For whole-genome analysis, libraries were constructed using the NEBNext Ultra II Directional Library Prep kit with NEBNext rRNA Depletion module (New England Biolabs) (Cat. #E7765S, E6350L) following manufacturers recommendations. Libraries were quality assessed on the Bioanalyzer DNA 7,500 chip and quantified by qPCR using the Illumina Kapa Library Quantification Kit (Roche Diagnostics). The libraries were normalized, pooled in equal molar amounts, and sequenced on 6 lanes of a NextSeq v2.5 High Output flowcell using paired 75 bp reads. All libraries generated > 27 million raw reads. FASTQ files were aligned to the Ensembl v90 genome build, and gene counts computed using the feature counts algorithm^23,24, and gene expression values computed by size factor normalization, log2 transformed.

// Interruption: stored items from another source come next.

(** * syrup: the default gulp tasks

    A shallow embedding of the watch-mode machinery registered by [init]:
    the [runningTasks] table with [runOrQueue], the shared [bundlerInstance]
    with [bundler] and its watchify [update] handler, the [gulp.watch]
    wiring of the [watch] task and the port selection of the [serve] task.

    The code is callback driven.  A callback that the Node event loop
    invokes later is an [Event] here, and handling it is one [step] on the
    [State] that holds the variables the closures of [init] share.

    The callbacks given to [gulp.start] are called by gulp, and when it
    calls which is part of the model: gulp 3 runs what it is asked to start
    as one orchestration and keeps one callback, that of the latest
    [gulp.start]; it calls it when the orchestration stops, after the last
    task or at the first failure. *)

From Stdlib Require Import ZArith Lia String Ascii List Bool.
From stdpp Require Import base option list gmap strings.

Local Open Scope string_scope.
Local Open Scope Z_scope.
Local Open Scope list_scope.

(** ** JavaScript values *)

(** The values that reach [options.port], [options.silent] and the parsed
    command line [gutil.env]: numbers are integer valued there (a number is
    written [VNum n], the not-a-number value [VNaN]). *)
Inductive value : Type :=
  | VUndefined
  | VNull
  | VBool (b : bool)
  | VNum (n : Z)
  | VNaN
  | VStr (s : string).

(** ECMAScript [ToBoolean]. *)
Definition truthy (v : value) : bool :=
  match v with
  | VUndefined | VNull | VNaN => false
  | VBool b => b
  | VNum n => negb (n =? 0)
  | VStr s => negb (String.eqb s "")
  end.

(** [a || b]: the left operand when it is truthy, the right one otherwise. *)
Definition js_or (a b : value) : value := if truthy a then a else b.

(** [v === true]. *)
Definition is_true_value (v : value) : bool :=
  match v with VBool true => true | _ => false end.

(** ** Strings and paths *)

(** [s.indexOf(needle) !== -1]. *)
Definition contains (needle s : string) : bool :=
  match String.index 0 needle s with Some _ => true | None => false end.

(** [s.split(c)] for a one-character separator: never empty, the parts are
    the maximal runs without [c]. *)
Fixpoint split_on (c : ascii) (s : string) : list string :=
  match s with
  | EmptyString => [EmptyString]
  | String a s' =>
      if Ascii.eqb a c then EmptyString :: split_on c s'
      else match split_on c s' with
           | [] => [String a EmptyString]
           | h :: t => String a h :: t
           end
  end.

Definition nonempty (s : string) : bool := negb (String.eqb s "").

(** Node's POSIX [path.basename(p)]: trailing separators are ignored and the
    last component that is left is returned, the empty string when there is
    none. *)
Definition basename (p : string) : string :=
  List.last (List.filter nonempty (split_on "/" p)) "".

(** [a[i]] on an array of strings, for an index in range. *)
Definition part (i : nat) (parts : list string) : string := nth i parts "".

(** ** White space

    A string is kept as the bytes of its UTF-8 encoding.  Every character
    that the code looks for ([/], [.], [*] and the line feed) is a single
    byte that occurs in no longer encoding, so that splitting and searching
    go byte by byte; [trim] has to know the longer encodings. *)

(** The characters that [String.prototype.trim] removes, ECMAScript's
    WhiteSpace and LineTerminator, each as the bytes of its encoding:
    U+0009 to U+000D, U+0020, U+00A0, U+1680, U+2000 to U+200A, U+2028,
    U+2029, U+202F, U+205F, U+3000 and U+FEFF. *)
Definition whiteSpaceCodes : list (list Z) :=
  [ [9]; [10]; [11]; [12]; [13]; [32];
    [194; 160];
    [225; 154; 128];
    [226; 128; 128]; [226; 128; 129]; [226; 128; 130]; [226; 128; 131];
    [226; 128; 132]; [226; 128; 133]; [226; 128; 134]; [226; 128; 135];
    [226; 128; 136]; [226; 128; 137]; [226; 128; 138];
    [226; 128; 168]; [226; 128; 169]; [226; 128; 175];
    [226; 129; 159];
    [227; 128; 128];
    [239; 187; 191] ].

Definition whiteSpace : list (list ascii) :=
  List.map (List.map (fun c => ascii_of_nat (Z.to_nat c))) whiteSpaceCodes.

(** What is left of [l] after its prefix [p], if [l] begins with [p]. *)
Fixpoint stripPrefix (p l : list ascii) : option (list ascii) :=
  match p, l with
  | [], _ => Some l
  | a :: p', b :: l' => if Ascii.eqb a b then stripPrefix p' l' else None
  | _ :: _, [] => None
  end.

(** What is left of [l] after the first of [ps] that it begins with. *)
Fixpoint stripAny (ps : list (list ascii)) (l : list ascii) : option (list ascii) :=
  match ps with
  | [] => None
  | p :: ps' =>
      match stripPrefix p l with
      | Some r => Some r
      | None => stripAny ps' l
      end
  end.

(** [l] without the members of [ps] it begins with, one after another;
    [fuel] bounds their number. *)
Fixpoint stripAll (ps : list (list ascii)) (fuel : nat) (l : list ascii) : list ascii :=
  match fuel with
  | O => l
  | S n =>
      match stripAny ps l with
      | Some r => stripAll ps n r
      | None => l
      end
  end.

(** [l] without the white space it begins with. *)
Definition trim_left (l : list ascii) : list ascii :=
  stripAll whiteSpace (length l) l.

(** [l] without the white space it ends with. *)
Definition trim_right (l : list ascii) : list ascii :=
  rev (stripAll (List.map (@rev ascii) whiteSpace) (length l) (rev l)).

(** [s.trim()]. *)
Definition trim (s : string) : string :=
  string_of_list_ascii (trim_right (trim_left (list_ascii_of_string s))).

(** ** The [update] handler's tests on a changed file *)

(** The first filter of the handler: [f.indexOf('/node_modules/') !== -1]. *)
Definition inNodeModules (f : string) : bool := contains "/node_modules/" f.

(** The second filter of the handler, the callback of [packageJsonChanges]. *)
Definition isPackageJson (f : string) : bool :=
  let fileParts := split_on "." f in
  if (1 <? length fileParts)%nat then
    (String.eqb (basename (part (length fileParts - 2) fileParts)) "package"
     && String.eqb (part (length fileParts - 1) fileParts) "json")%bool
  else false.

ColoType panel genes served as targets for a custom AmpliSeq RNA panel. Libraries were constructed using the AmpliSeq for Illumina custom RNA panel reference guide (Illumina Inc.) following the standard workflow. Libraries were quality assessed on the Bioanalyzer DNA 7,500 chip and quantified by qPCR using the Illumina Kapa Library Quantification Kit. The libraries were normalized, pooled in equal molar amounts, and sequenced on 1 lane of a MiSeq v2 (300 cycle) kit using paired 150 bp dual indexed reads for an average output of 203,000 raw reads per library. FASTQ files were aligned to the Ensembl v90 genome build and gene counts computed using the feature counts algorithm^23,24 and gene expression values computed as log2 of size factor normalized values, as for whole-genome sequencing data.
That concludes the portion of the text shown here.